Analyses using publication metrics typically examine peer-reviewed publications. Peer review of scientific publications refers to a procedure by which a journal, conference or book publishers publishing research results requests experts in the field of science to carry out a preliminary evaluation of the scientific quality of manuscript intended for publication. Peer review is also used in other research evaluation processes. In the evaluation of publications, the referees are independent post-doctoral researchers or other scientific experts who are not involved in the editorial process and are independent of the evaluated manuscript. Peer review is part of the research publication process (Figure 1).
Figure 1. Peer review as a part of the research publication process.

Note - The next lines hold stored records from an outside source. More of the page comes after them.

Lemma match_duration_pattern (t : string) :
  Re.match_ duration_pattern t
  = Some {| Re.m_groups := (capture_pass unit_groups t ∅).1;
            Re.m_rest := (capture_pass unit_groups t ∅).2 |}.
Proof.
  unfold Re.match_. rewrite duration_pattern_runs; [reflexivity |].
  intros s g. eexists. reflexivity.
Qed.

Lemma clean_of_lookup (G : gmap string string) (names : list string)
    (k : string) :
  forall d : gmap string Z,
    foldl (fun (d : gmap string Z) (kv : string * option string) =>
             match kv.2 with
             | Some v => if PyStr.truthy v then <[kv.1 := PyStr.int v]> d else d
             | None => d
             end) d ((fun n => (n, G !! n)) <$> names) !! k
    = if decide (k ∈ names)
      then match field_of (G !! k) with Some z => Some z | None => d !! k end
      else d !! k.
Proof.
  induction names as [|n ns IH]; intros d; [reflexivity |].
  cbn [fmap list_fmap foldl]. rewrite IH. cbn [fst snd].
  destruct (decide (k = n)) as [-> | Hne].
  - rewrite (decide_True (P := n ∈ n :: ns)) by apply list_elem_of_here.
    unfold field_of.
    destruct (G !! n) as [v|]; [destruct (PyStr.truthy v) |];
      rewrite ?lookup_insert_eq; now destruct (decide (n ∈ ns)).
  - assert (Hd : match G !! n with
                 | Some v =>
                     if PyStr.truthy v then <[n := PyStr.int v]> d else d
                 | None => d
                 end !! k = d !! k).
    { destruct (G !! n) as [v|]; [destruct (PyStr.truthy v) |];
        rewrite ?lookup_insert_ne by congruence; reflexivity. }
    rewrite Hd.
    destruct (decide (k ∈ ns)) as [Hin | Hnin].
    + now rewrite decide_True by (now apply list_elem_of_further).
    + rewrite decide_False; [reflexivity |].
      intros [E | Hin]%elem_of_cons; [congruence | contradiction].
Qed.

Lemma single_pass_captures (groups : list (string * string)) :
  forall t (g : gmap string string),
    single_pass groups t (PyStr.int <$> g)
    = (PyStr.int <$> (capture_pass groups t g).1, (capture_pass groups t g).2).
Proof.
  induction groups as [|[name unit] rest IH]; intros t g; [reflexivity |].
  cbn [single_pass capture_pass].
  destruct (scan_group unit t) as [[ds t']|]; [| apply IH].
  rewrite <- IH. now rewrite fmap_insert.
Qed.

Lemma scan_group_digits (unit t ds t' : string) :
  scan_group unit t = Some (ds, t') ->
  PyStr.all_chars PyStr.isdigit ds = true /\ PyStr.truthy ds = true.
Proof.
  unfold scan_group. pose proof (take_while_all PyStr.isdigit t) as Hall.
  destruct (PyStr.take_while PyStr.isdigit t) as [|a ds0]; [discriminate |].
  destruct (after_prefix unit _); [| discriminate].
  intros [= <- <-]. split; [exact Hall | reflexivity].
Qed.

Lemma capture_pass_lookup (groups : list (string * string)) :
  forall t (g : gmap string string) k v,
    (capture_pass groups t g).1 !! k = Some v ->
    g !! k = Some v
    \/ (k ∈ groups.*1 /\ PyStr.truthy v = true
        /\ PyStr.all_chars PyStr.isdigit v = true).
Proof.
  induction groups as [|[name unit] rest IH]; intros t g k v Hk;
    [left; exact Hk |].
  cbn [capture_pass] in Hk.
  destruct (scan_group unit t) as [[ds t']|] eqn:E.
  - apply IH in Hk as [Hk | [Hin Hv]].
    + destruct (decide (name = k)) as [-> | Hne].
      * rewrite lookup_insert_eq in Hk. injection Hk as <-.
        right. split; [apply list_elem_of_here |].
        apply scan_group_digits in E as [? ?]. now split.
      * rewrite lookup_insert_ne in Hk by assumption. now left.
    + right. split; [now apply list_elem_of_further | exact Hv].
  - apply IH in Hk as [Hk | [Hin Hv]]; [now left |].
    right. split; [now apply list_elem_of_further | exact Hv].
Qed.

Lemma group_names_duration_pattern :
  Re.group_names duration_pattern = unit_groups.*1.
Proof. reflexivity. Qed.

Lemma parse_fields_captures (t : string) :
  (single_pass unit_groups t ∅).1
  = PyStr.int <$> (capture_pass unit_groups t ∅).1.
Proof.
  rewrite <- (fmap_empty PyStr.int) at 1.
  now rewrite single_pass_captures.
Qed.
(** * Churn-prediction business layer: threshold sweep, ROI and segments

    A shallow embedding of [src/business/cost_matrix.py],
    [src/business/threshold_optimization.py], [src/business/roi_analysis.py]
    and [src/business/segment_strategy.py].

    - Python numbers (the [float]/[int] values held by cost matrices,
      scores, thresholds and money columns) are values of a type [F] with
      the operations of the class [Number].  Two instances are given:
      [float] (IEEE-754 binary64, the arithmetic the program runs on) and
      [Q] (exact rationals, the arithmetic the formulas are written in).
      NaN is outside the model: no definition below special-cases it.
    - Integer arrays (labels, predictions, contingency counts) are over [Z].
    - A Python exception is a value of [exn]; a function that may raise
      returns a [result].
    - A cost matrix is a [dict]: a finite map from key strings to numbers;
      dict objects that are copied and updated in place live in a [heap].
    - A [pandas.DataFrame] of metric records with its default [RangeIndex]
      is the list of its rows.
    - The library calls ([numpy.arange], [sklearn.metrics.confusion_matrix],
      [Series.idxmax], [DataFrame.loc]) are modelled by what they compute
      on the values the program passes to them. *)

From Stdlib Require Import ZArith QArith Qround Lqa Floats Lia Sorted.
From stdpp Require Import gmap strings list fin_maps.

Set Warnings "-inexact-float".
Open Scope Z_scope.

(** ** Exceptions *)

Inductive exn : Type :=
  | ValueError (msg : string)
  | KeyError (key : string)
  | IndexError
  | ZeroDivisionError
  | OverflowError.

Inductive result (A : Type) : Type :=
  | Ok (a : A)
  | Raise (e : exn).
Arguments Ok {A} a.
Arguments Raise {A} e.

#[global] Instance result_ret : MRet result := fun A a => Ok a.
#[global] Instance result_bind : MBind result := fun A B f m =>
  match m with
  | Ok a => f a
  | Raise e => Raise e
  end.

Definition is_ok {A} (r : result A) : bool :=
  match r with Ok _ => true | Raise _ => false end.

(** ** Numbers *)

Class Number (F : Type) : Type := {
  of_int : Z -> F;
  nadd : F -> F -> F;
  nsub : F -> F -> F;
  nmul : F -> F -> F;
  ndiv : F -> F -> F;
  nopp : F -> F;
  nleb : F -> F -> bool;
  nltb : F -> F -> bool;
  neqb : F -> F -> bool;
  (* [math.ceil] to a machine integer; [None] when there is none *)
  nceil : F -> option Z
}.

Declare Scope num_scope.
Delimit Scope num_scope with num.
Infix "+" := nadd : num_scope.
Infix "-" := nsub : num_scope.
Infix "*" := nmul : num_scope.
Infix "/" := ndiv : num_scope.
Notation "- x" := (nopp x) : num_scope.
Infix "<=?" := nleb : num_scope.
Infix "<?" := nltb : num_scope.
Infix "=?" := neqb : num_scope.
(* Python's [x >= y] and [x > y] *)
Notation "x >=? y" := (nleb y x) (at level 70, only parsing) : num_scope.
Notation "x >? y" := (nltb y x) (at level 70, only parsing) : num_scope.

(** The order and monotonicity facts the selection arguments rest on.  They
    hold in exact arithmetic; binary64 has them on NaN-free data as long as
    no sum overflows. *)
Class NumberLaws (F : Type) `{Number F} : Prop := {
  nleb_refl : forall x : F, (x <=? x)%num = true;
  nleb_trans : forall x y z : F,
    (x <=? y)%num = true -> (y <=? z)%num = true -> (x <=? z)%num = true;
  nleb_total : forall x y : F, (x <=? y)%num = false -> (y <=? x)%num = true;
  nltb_nleb : forall x y : F, (x <? y)%num = negb (y <=? x)%num;
  neqb_nleb : forall x y : F, (x =? y)%num = (x <=? y)%num && (y <=? x)%num;
  nadd_mono : forall a b c d : F,
    (a <=? b)%num = true -> (c <=? d)%num = true ->
    (a + c <=? b + d)%num = true;
  nsub_nonneg : forall a b : F,
    (a <=? b)%num = true -> (of_int 0 <=? b - a)%num = true
}.

(** *** Exact rationals *)

#[global] Instance Q_number : Number Q := {
  of_int := inject_Z;
  nadd := Qplus;
  nsub := Qminus;
  nmul := Qmult;
  ndiv := Qdiv;
  nopp := Qopp;
  nleb := Qle_bool;
  nltb := fun x y => negb (Qle_bool y x);
  neqb := Qeq_bool;
  nceil := fun x => Some (Qceiling x)
}.

(** *** IEEE-754 binary64 *)

(** [math.ceil] of a double, read off its sign, mantissa and exponent. *)
Definition float_ceil (x : float) : option Z :=
  match Prim2SF x with
  | S754_zero _ => Some 0%Z
  | S754_finite s m e =>
      let v := if s then Z.neg m else Z.pos m in
      Some (if (0 <=? e)%Z then (v * 2 ^ e)%Z else (- ((- v) / 2 ^ (- e)))%Z)
  | S754_infinity _ | S754_nan => None
  end.

(** [float(i)] for a machine integer [i]. *)
Definition float_of_int (i : Z) : float :=
  if (0 <=? i)%Z then PrimFloat.of_uint63 (Uint63.of_Z i)
  else PrimFloat.opp (PrimFloat.of_uint63 (Uint63.of_Z (- i))).

#[global] Instance float_number : Number float := {
  of_int := float_of_int;
  nadd := PrimFloat.add;
  nsub := PrimFloat.sub;
  nmul := PrimFloat.mul;
  ndiv := PrimFloat.div;
  nopp := PrimFloat.opp;
  nleb := PrimFloat.leb;
  nltb := PrimFloat.ltb;
  neqb := PrimFloat.eqb;
  nceil := float_ceil
}.

(** A decimal literal [n/d] of the source, such as [0.05]: the quotient
    is exact in [Q] and correctly rounded in binary64, where it is the
    double the literal denotes. *)
Definition decimal {F} `{Number F} (n d : Z) : F := (of_int n / of_int d)%num.
Definition byte_of (a : ascii) : Z := Z.of_N (N_of_ascii a).
Definition byte_in (lo hi : string) (c : ascii) : bool :=
  match lo, hi with
  | String l EmptyString, String h EmptyString =>
      (byte_of l <=? byte_of c) && (byte_of c <=? byte_of h)
  | _, _ => false
  end.
Definition byte_is (x : string) (c : ascii) : bool := byte_in x x c.

Fixpoint all_bytes (p : ascii -> bool) (s : string) : bool :=
  match s with
  | EmptyString => true
  | String c s' => p c && all_bytes p s'
  end.

Fixpoint map_bytes (f : ascii -> ascii) (s : string) : string :=
  match s with
  | EmptyString => EmptyString
  | String c s' => String (f c) (map_bytes f s')
  end.

Definition RuneSelf : Z := 128.

Definition lower_byte (c : ascii) : ascii :=
  if byte_in "A" "Z" c
  then ascii_of_N (Z.to_N (byte_of c + (byte_of "a" - byte_of "A")))
  else c.

Section Registry.

(** [strings.Map(unicode.ToLower, s)], the path [strings.ToLower] takes
    for a string with a byte outside ASCII. *)
Variable Map_unicode_ToLower : string -> string.

(** [os.OpenFile(name, flag, perm)]: a descriptor, or an error. *)
Variable os_OpenFile : string -> list OpenFlag -> Z -> nat * error.

Definition strings_ToLower (s : string) : string :=
  if all_bytes (fun c => byte_of c <? RuneSelf) s
  then map_bytes lower_byte s
  else Map_unicode_ToLower s.

(** The loop of [normalizeScheme] over the bytes after the first; [s] is the
    lowercased scheme it returns. *)
Fixpoint normalizeScheme_rest (s : string) (r : string)
  : Result (string * error) :=
  match r with
  | EmptyString => Returns (s, nil_error)
  | String c r' =>
      if byte_in "a" "z" c then normalizeScheme_rest s r'
      else if byte_in "0" "9" c then normalizeScheme_rest s r'
      else if byte_is "." c || byte_is "+" c || byte_is "-" c
           then normalizeScheme_rest s r'
      else Returns (EmptyString,
                    fmt_Errorf "may not contain %q" [String c EmptyString])
  end.

Definition normalizeScheme (s : string) : Result (string * error) :=
  let s := strings_ToLower s in
  match s with
  | EmptyString => Panics (RuntimeError "index out of range")
  | String first rest =>
      if (byte_of first <? byte_of "a") || (byte_of "z" <? byte_of first)
      then Returns (EmptyString, errors_New "must start with a letter")
      else normalizeScheme_rest s rest
  end.

Definition Factory := URL -> option Sink * error.

Definition newFileSink (u : URL) : option Sink * error :=
  if bool_decide (User u ≠ None) then
    (None, fmt_Errorf "user and password not allowed with file URLs: got %v"
             [URL_String u])
  else if bool_decide (Fragment u ≠ EmptyString) then
    (None, fmt_Errorf "fragments not allowed with file URLs: got %v"
             [URL_String u])
  else if bool_decide (RawQuery u ≠ EmptyString) then
    (None, fmt_Errorf "query parameters not allowed with file URLs: got %v"
             [URL_String u])
  else if bool_decide (Port u ≠ EmptyString) then
    (None, fmt_Errorf "ports not allowed with file URLs: got %v"
             [URL_String u])
  else if bool_decide (Hostname u ≠ EmptyString)
          && bool_decide (Hostname u ≠ "localhost") then
    (None,
     fmt_Errorf "file URLs must leave host empty or use localhost: got %v"
       [URL_String u])
  else if bool_decide (Path u = "stdout") then
    (Some (nopCloserSink Stdout), nil_error)
  else if bool_decide (Path u = "stderr") then
    (Some (nopCloserSink Stderr), nil_error)
  else
    let '(fd, err) :=
      os_OpenFile (Path u) [O_WRONLY; O_APPEND; O_CREATE] 420 in
    (Some (osFile fd), err).

(** The value [resetSinkRegistry] gives [_sinkFactories]. *)
Definition resetSinkRegistry : gmap string Factory :=
  {[ schemeFile := newFileSink ]}.

Definition RegisterSink (scheme : string) (factory : Factory)
  (_sinkFactories : gmap string Factory)
  : Result (error * gmap string Factory) :=
  if bool_decide (scheme = EmptyString) then
    Returns (errors_New "can't register a sink factory for empty string",
             _sinkFactories)
  else
    match normalizeScheme scheme with
    | Panics v => Panics v
    | Returns (normalized, err) =>
        if negb (is_nil err) then
          Returns (fmt_Errorf "%q is not a valid scheme: %v" (scheme :: err),
                   _sinkFactories)
        else
          match _sinkFactories !! normalized with
          | Some _ =>
              Returns (fmt_Errorf
                         "sink factory already registered for scheme %q"
                         [normalized],
                       _sinkFactories)
          | None =>
              Returns (nil_error, <[normalized := factory]> _sinkFactories)
          end
    end.

End Registry.

(** *** The scheme syntax and the file locators, in the words of the spec *)

Definition is_letter (c : ascii) : bool :=
  byte_in "a" "z" c || byte_in "A" "Z" c.

Definition is_digit (c : ascii) : bool := byte_in "0" "9" c.

Definition scheme_char (c : ascii) : bool :=
  is_letter c || is_digit c || byte_is "." c || byte_is "+" c
  || byte_is "-" c.

(** A letter first, then letters, digits, [.], [+] and [-]. *)
Definition valid_scheme (s : string) : bool :=
  match s with
  | EmptyString => false
  | String first rest => is_letter first && all_bytes scheme_char rest
  end.

Definition no_upper (s : string) : bool :=
  all_bytes (fun c => negb (byte_in "A" "Z" c)) s.

(** A registration goes through when the scheme is not empty, its lowercased
    form is a valid scheme, and no factory is registered under it. *)
Definition registration_accepted (ToLower : string -> string)
  (scheme : string) (registered : gmap string Factory) : bool :=
  negb (bool_decide (scheme = EmptyString))
  && valid_scheme (strings_ToLower ToLower scheme)
  && bool_decide (registered !! strings_ToLower ToLower scheme = None).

The peer review process evaluates the data coverage, the understanding about the theoretical framework, the reliability and accuracy of the research and the originality and novelty of the results in relation to previous research in a way that is specific to the field of science. The process also evaluates the suitability of the manuscript for the publication channel and aims to improve the quality of the manuscript. Each referee proposes either to reject the manuscript or to accept it as it is or with minor/major revisions. Referees provide the publisher with a written referee report on the evaluated text. Sometimes a publication goes through several rounds of peer review before a final release or rejection decision is made.
Different methods of peer review
Peer review practices vary to some extent between fields of science, but the fundamental factor in carrying out a peer review is always the independency of the referees. Different methods of peer review have been developed to ensure independency.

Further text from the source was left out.